Supporting research and collaboration
Support research on the causes, consequences, and costs of violence against women and on effective prevention measures.
In some places few data on violence against women are available. More research on the magnitude and nature of the problem of violence against women, and its costs, in given countries or settings is therefore urgently needed to provide a stronger basis for advocacy and action. More research needs be carried out on the causes of violence against women in different cultures and in different circumstances. Such research should aim to deepen understanding of both the risk and protective factors related to violence, focusing particularly on identifying key factors that are potentially amenable to intervention.

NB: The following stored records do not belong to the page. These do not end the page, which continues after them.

(* ===== verification/Termination.v ===== *)
(** Termination: a bound on the requests of one reconciliation, whatever the
    responses. The loops of the operator are over lists it holds; the requests
    are made outside of them. *)

From S2P Require Import Prelude ApiTypes K8sTypes Names Config Catalog Pods Effects.
From S2P Require Import Status Services ConfigMaps ReplicaSets Hpa Reconcile Traces.
From S2P Require Import Examples StatusFacts.

(** A computation that makes at most [n] requests, and at most [k] when it
    returns a result from which the reconciliation continues. *)
Definition spends {A} (n k : nat) (continues : A → bool) (m : M A) : Prop :=
  ∀ s, wp anyResponse (m s) (λ t o,
    (length t ≤ n)%nat
    ∧ match o with
      | Returned (a, _) => continues a = true → (length t ≤ k)%nat
      | Panicked => True
      end).

Lemma spends_bind {A B} n k n' k' (f : A → M B) continues (m : M A) (next : A → bool) :
  spends n k next m →
  (∀ a, next a = true → spends n' k' continues (f a)) →
  (∀ a, next a = false → ∃ b, f a = mret b ∧ continues b = false) →
  spends (n `max` (k + n')) (k + k') continues (m ≫= f).
Proof.
  intros Hm Hf Hr s. apply wp_bind. eapply wp_mono; [|apply Hm].
  intros t [[a s']|] [Hn Hk]; [|split; [lia|done]].
  destruct (next a) eqn:Ha.
  - eapply wp_mono; [|by apply Hf]. intros t' [[b s'']|] [Hn' Hk']; rewrite length_app.
    + split; [specialize (Hk eq_refl); lia|]. intros Hc.
      specialize (Hk eq_refl). specialize (Hk' Hc). lia.
    + specialize (Hk eq_refl). split; [lia|done].
  - destruct (Hr a Ha) as (b & -> & Hb). simpl. rewrite app_nil_r. split; [lia|congruence].
Qed.

Lemma spends_mono {A} n k n' k' continues (m : M A) :
  (n ≤ n')%nat → (k ≤ k')%nat → spends n k continues m → spends n' k' continues m.
Proof.
  intros Hn Hk Hm s. eapply wp_mono; [|apply Hm]. intros t [[a s']|] [Hl Hc]; split; try lia.
  intros Ha. specialize (Hc Ha). lia.
Qed.

Lemma updateStatus_spends a s :
  wp anyResponse (updateStatus a s) (λ t o,
    (length t ≤ 3)%nat
    ∧ match o with
      | Returned (u, err, _) => err = None → u = action_updates a
      | Panicked => True
      end).
Proof.
  unfold updateStatus, getPresto. prog_simpl. repeat prog_step.
  all: split; [simpl; lia|try done].
  all: match goal with H : applyAction _ _ = Some _ |- _ => by apply applyAction_inv in H as [_ ->] end.
Qed.

(** A status update inside a stage. *)
Ltac spend_update :=
  lazymatch goal with
  | |- wp _ ?m _ =>
    lazymatch innermost m with
    | updateStatus ?a ?s =>
      wp_focus; eapply wp_mono; [|apply (updateStatus_spends a s)];
      let t := fresh "ts" in let Hq := fresh "Hq" in let Hs := fresh "Hs" in
      intros t [[[? ?] ?]|] [Hq Hs]; prog_simpl
    end
  end.

(** Count the requests of a stage. *)
Ltac spend :=
  intros ?; prog_simpl; repeat (prog_step || spend_update);
  repeat rewrite ?length_cons, ?length_app, ?app_nil_r; simpl length; simpl;
  split; first [done | intros; first [done | lia] | lia].

(** The result of a stage that neither failed nor changed the cluster. *)
Definition unchanged (r : option goerror * bool) : bool :=
  match r with (None, false) => true | _ => false end.

Lemma headless_spends : spends 6 1 unchanged headlessServiceConfig.
Proof. unfold headlessServiceConfig, createHeadLessPodDiscoverySvc. spend. Qed.

Lemma service_spends :
  spends 7 4 unchanged ('(err, changesMade, _) ← serviceConfig; mret (err, changesMade)).
Proof. unfold serviceConfig, createOrGetService, getService. spend. Qed.

Section stages.
Context `{GoMapRange, Apimachinery}.

Lemma coordinatorConfig_spends : spends 6 1 unchanged coordinatorConfig.
Proof. unfold coordinatorConfig, createCoordinatorConfig, createConfigMap. spend. Qed.

Lemma workerConfig_spends : spends 6 1 unchanged workerConfig.
Proof. unfold workerConfig, createWorkerConfig, createConfigMap. spend. Qed.

Lemma catalogConfig_spends : spends 6 1 unchanged catalogConfig.
Proof. unfold catalogConfig, createCatalogConfig, createConfigMap. spend. Qed.

Lemma coordinatorReplicaset_spends : spends 6 1 unchanged coordinatorReplicaset.
Proof.
  unfold coordinatorReplicaset, createUpdateReplicaSetForCoordinator, getReplicaSet. spend.
Qed.

(** The workers were left as they are. *)
Definition workers_unchanged (r : goerror + bool * ReplicaSet) : bool :=
  match r with inr (false, _) => true | _ => false end.

Lemma workerReplicaset_spends : spends 6 1 workers_unchanged workerReplicaset.
Proof. unfold workerReplicaset, createUpdateReplicaSetForWorker, getReplicaSet. spend. Qed.

Lemma hpa_spends rs : spends 6 1 unchanged (hpaReplicaset rs).
Proof. unfold hpaReplicaset, handleReplicaSet, getPrestoHPA. spend. Qed.

(** The end of the reconciliation. *)
Definition nothing_follows (r : Result * option goerror) : bool := false.

Lemma reportState_spends rs : spends 6 0 nothing_follows (reportState rs).
Proof. unfold reportState, getCoordinatorPodPhase, getCPUUsage. spend. Qed.

Lemma spends_last n k m : spends n k nothing_follows m → spends n 0 nothing_follows m.
Proof. intros Hm s. eapply wp_mono; [|apply Hm]. intros t [[r s']|] [Hl _]; by split. Qed.

Lemma unlessChanged_spends n k n' stage next :
  spends n k unchanged stage → spends n' 0 nothing_follows next →
  spends (n `max` (k + n')) 0 nothing_follows (unlessChanged stage next).
Proof.
  intros Hs Hn. eapply spends_last, (spends_bind n k n' 0 _ _ _ unchanged Hs).
  - by intros [[e|] []] Hr.
  - intros [[e|] []] Hr; try done; by eexists.
Qed.

Lemma workers_spends :
  spends 8 0 nothing_follows (
    r ← workerReplicaset;
    match r with
    | inl err => mret (emptyResult, Some err)
    | inr (true, _) => mret (emptyResult, None)
    | inr (false, workerReplicaSet) =>
      unlessChanged (hpaReplicaset workerReplicaSet) (reportState workerReplicaSet)
    end).
Proof.
  eapply spends_last, (spends_bind 6 1 7 0 _ _ _ workers_unchanged workerReplicaset_spends).
  - intros [e|[[] rs]] Hr; try done.
    apply (unlessChanged_spends 6 1 6); [apply hpa_spends|apply reportState_spends].
  - intros [e|[[] rs]] Hr; try done; by eexists.
Qed.

Lemma reconcileStages_spends : spends 17 0 nothing_follows reconcileStages.
Proof.
  apply (unlessChanged_spends 6 1 16); [apply headless_spends|].
  apply (unlessChanged_spends 7 4 12); [apply service_spends|].
  apply (unlessChanged_spends 6 1 11); [apply coordinatorConfig_spends|].
  apply (unlessChanged_spends 6 1 10); [apply workerConfig_spends|].
  apply (unlessChanged_spends 6 1 9); [apply catalogConfig_spends|].
  apply (unlessChanged_spends 6 1 8); [apply coordinatorReplicaset_spends|].
  apply workers_spends.
Qed.

Lemma reconcileBody_spends : spends 17 0 nothing_follows reconcileBody.
Proof.
  intros s. unfold reconcileBody. prog_simpl. destruct (is_empty _).
  - prog_simpl. intros u _. spend_update; [|simpl; split; [lia|done]].
    repeat prog_step; try (split; [rewrite ?length_cons, ?length_app; simpl; lia|done]).
    by specialize (Hs eq_refl).
  - apply reconcileStages_spends.
Qed.

Lemma Reconcile_spends request :
  wp anyResponse (Reconcile request) (λ t _, (length t ≤ 20)%nat).
Proof.
  unfold Reconcile. prog_simpl. intros [e|p] _.
  - destruct (IsNotFound _); prog_simpl; [intros ? _|]; simpl; lia.
  - prog_simpl. intros [q|] _; prog_simpl; [|intros ? _]; wp_focus; (eapply wp_mono; [|apply reconcileBody_spends]).
    all: intros t [[r s']|] [Hl _]; simpl; rewrite ?length_app; simpl; lia.
Qed.

(** C16: a reconciliation ends after at most twenty requests, whatever the API
    server, the metrics server and the registry answer. (The bound is attained:
    [twenty_requests].) *)
Theorem reconcile_terminates {W} (h : env W) request w :
  (length (requests (run h (Reconcile request) w).1.2) ≤ 20)%nat.
Proof.
  unfold requests. rewrite length_fmap.
  apply (wp_run anyResponse h (Reconcile request) (λ t _, (length t ≤ 20)%nat) w);
    [apply keeps_any|apply Reconcile_spends].
Qed.
End stages.

(** ** The bound is attained

    The cluster is complete and its coordinator runs, and the status lacks the
    address of the service. *)

Definition completeCluster : env unit :=
  fixedCluster (examplePresto autoscalingOff) [someService] exampleConfigMaps [oneWorker] []
    [mkPod (newObjectMeta "coordinator" EmptyString "default" ∅ []) "Running"] None.

Example twenty_requests :
  length (requests (run completeCluster
    (Reconcile (H := sorted_range) (H0 := exampleApi) exampleKey) tt).1.2) = 20.
Proof. vm_compute. reflexivity. Qed.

Ensuring the further analysis of the existing database established by this Study will contribute greatly to understanding the determinants of the different patterns of violence, both within and between countries and sites.
Research on the male attitudes and beliefs that contribute to partner violence is needed if a comprehensive understanding of the problem is to be achieved. Longitudinal research is also needed on the evolution of violent behaviour by intimate partners over time, examining whether and how it differs from the development of other violent behaviours.

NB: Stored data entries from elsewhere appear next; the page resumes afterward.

Definition decode_PrestoStatus (j : json) : option (GPrestoStatus TreeR) :=
  match j with
  | JObject fs =>
    Uuid ← get_field EmptyString decode_string "uuid" fs;
    DesiredWorkers ← get_field 0%Z decode_int32 "desiredWorkers" fs;
    CurrentWorkers ← get_field 0%Z decode_int32 "currentWorkers" fs;
    HeadlessService ← get_field EmptyString decode_string "headlessService" fs;
    Service ← get_field EmptyString decode_string "service" fs;
    CoordinatorAddress ← get_field EmptyString decode_string "coordinatorAddress" fs;
    CatalogConfig ← get_field EmptyString decode_string "catalogConfig" fs;
    CoordinatorConfig ← get_field EmptyString decode_string "coordinatorConfig" fs;
    WorkerConfig ← get_field EmptyString decode_string "workerConfig" fs;
    WorkerReplicaset ← get_field EmptyString decode_string "workerReplicaset" fs;
    CoordinatorReplicaset ← get_field EmptyString decode_string "coordinatorReplicaset" fs;
    HpaName ← get_field EmptyString decode_string "hpaName" fs;
    ClusterState ← get_field EmptyString decode_string "clusterState" fs;
    ErrorReason ← get_field EmptyString decode_string "errorReason" fs;
    ModificationTime ← get_field zero_Time decode_Time "modificationTime" fs;
    CoordinatorCPU ← get_field EmptyString decode_string "coordinatorCPU" fs;
    WorkerCPU ← get_field EmptyString decode_string "workerCPU" fs;
    Some (mkGPrestoStatus (r := TreeR) Uuid DesiredWorkers CurrentWorkers HeadlessService Service
            CoordinatorAddress CatalogConfig CoordinatorConfig WorkerConfig WorkerReplicaset
            CoordinatorReplicaset HpaName ClusterState ErrorReason ModificationTime
            CoordinatorCPU WorkerCPU)
  | _ => None
  end.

Research to inform the design and delivery of interventions where these do not exist needs to be accompanied by evaluation research on the short- and long-term effects of programmes to prevent and respond to partner violence – including school-based programmes, legal and policy changes, services for victims of violence, programmes that target perpetrators of violence, and campaigns to change social norms. The WHO Handbook for the documentation of interpersonal violence prevention programmes (29) provides useful guidance for the systematic collection, from diverse settings, of information on programmes for the prevention of interpersonal violence. Ultimately, the aim is to identify successful and promising interventions, and publicize the results to promote the scaling up of such efforts.
Increase support to programmes to reduce and respond to violence against women.

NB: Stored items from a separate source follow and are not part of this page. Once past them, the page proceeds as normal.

Definition api_Presto (x : GPresto TreeR) : Presto :=
  mkPresto (g_TypeMeta x) (api_ObjectMeta (g_ObjectMeta x)) (api_PrestoSpec (g_Spec x))
    (api_PrestoStatus (g_Status x)).
End api.

(** ** Well-typed trees: the integers are in the range of their types *)

Definition int32_ptr (p : option Z) : Prop := match p with Some n => in_int32 n | None => True end.
Definition int64_ptr (p : option Z) : Prop := match p with Some n => in_int64 n | None => True end.

Definition typed_AutoscalingSpec (x : GAutoscalingSpec TreeR) : Prop :=
  int32_ptr (gas_MinReplicas x) ∧ int32_ptr (gas_MaxReplicas x)
  ∧ int32_ptr (gas_TargetCPUUtilizationPercentage x).

Definition typed_WorkerSpec (x : GWorkerSpec TreeR) : Prop :=
  int64_ptr (gws_TerminationGracePeriodSeconds x) ∧ int32_ptr (gws_Count x)
  ∧ typed_AutoscalingSpec (gws_Autoscaling x).

Definition typed_ServiceSpec `{ForeignTypes} (x : GServiceSpec TreeR) : Prop :=
  int32_ptr (gss_NodePort x) ∧ int32_ptr (gss_Port x) ∧ in_int32 (gss_HealthCheckNodePort x).

Definition typed_Presto `{ForeignTypes} (x : GPresto TreeR) : Prop :=
  typed_WorkerSpec (gp_Worker (g_Spec x)) ∧ typed_ServiceSpec (gp_Service (g_Spec x))
  ∧ in_int32 (gst_DesiredWorkers (g_Status x)) ∧ in_int32 (gst_CurrentWorkers (g_Status x)).

(** ** Storable trees: the strings are valid UTF-8 *)

Definition Utf8 (s : string) : Prop := valid_utf8 s = true.

Definition utf8_ptr (p : option string) : Prop := match p with Some s => Utf8 s | None => True end.

Definition utf8_map (m : option (gmap string string)) : Prop :=
  map_Forall (λ k v, Utf8 k ∧ Utf8 v) (api_map m).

While many of the measures called for in these recommendations are relatively inexpensive, resource-poor countries are struggling to maintain their public health systems and social services. New activities and programmes targeting violence against women will have to compete for funding with a variety of urgent priorities for national governments. Even if political commitment is present, it may be difficult to translate this commitment to action without additional funding. International donors, development agencies, and nongovernmental organizations should therefore be prepared to provide financial and technical support for concrete, well-designed proposals by national governments and development counterparts (in particular, women’s organizations) that aim to prevent violence against women, provide services to women who have been abused, or reduce gender inequality.
Donors and international organizations need to support efforts to carry out research on this issue, and foster increased collaboration across countries and regions.
The ultimate challenge is to prevent and eventually eliminate all forms of violence, including violence against women. The immediate task is to support and offer choices to those women living in violent situations or who have suffered any form of violence.